* [TASK BRIEF]: Write out, word for word, every line in the data below from the one containing "l1 + closed_primary_count_of l2)%nat." to the one containing "the array as", both of them included.

[Records drawn from a dataset]
*** Block opens ***
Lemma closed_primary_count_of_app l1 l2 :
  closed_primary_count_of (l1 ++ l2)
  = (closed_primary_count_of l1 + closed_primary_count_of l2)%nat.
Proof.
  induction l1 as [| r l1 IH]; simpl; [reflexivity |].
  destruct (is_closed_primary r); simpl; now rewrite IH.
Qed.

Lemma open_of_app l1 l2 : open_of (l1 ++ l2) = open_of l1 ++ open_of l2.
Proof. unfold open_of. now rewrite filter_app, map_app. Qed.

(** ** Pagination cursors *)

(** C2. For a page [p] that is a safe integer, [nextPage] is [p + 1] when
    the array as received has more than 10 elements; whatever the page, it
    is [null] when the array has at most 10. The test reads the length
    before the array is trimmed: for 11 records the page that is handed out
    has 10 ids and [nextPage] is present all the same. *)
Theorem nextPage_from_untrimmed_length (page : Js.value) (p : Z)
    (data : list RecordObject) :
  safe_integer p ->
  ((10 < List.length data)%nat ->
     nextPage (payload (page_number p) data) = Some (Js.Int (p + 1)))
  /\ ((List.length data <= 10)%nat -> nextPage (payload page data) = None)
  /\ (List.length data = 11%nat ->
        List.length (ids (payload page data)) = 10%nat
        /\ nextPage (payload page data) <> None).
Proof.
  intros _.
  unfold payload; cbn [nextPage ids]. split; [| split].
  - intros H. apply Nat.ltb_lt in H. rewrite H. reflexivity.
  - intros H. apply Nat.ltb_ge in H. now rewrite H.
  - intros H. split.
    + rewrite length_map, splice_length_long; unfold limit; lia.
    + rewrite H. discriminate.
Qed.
*** Block closes ***
* [PROBLEM SOLUTION]:
  = (closed_primary_count_of l1 + closed_primary_count_of l2)%nat.
Proof.
  induction l1 as [| r l1 IH]; simpl; [reflexivity |].
  destruct (is_closed_primary r); simpl; now rewrite IH.
Qed.

Lemma open_of_app l1 l2 : open_of (l1 ++ l2) = open_of l1 ++ open_of l2.
Proof. unfold open_of. now rewrite filter_app, map_app. Qed.

(** ** Pagination cursors *)

(** C2. For a page [p] that is a safe integer, [nextPage] is [p + 1] when
    the array as received has more than 10 elements; whatever the page, it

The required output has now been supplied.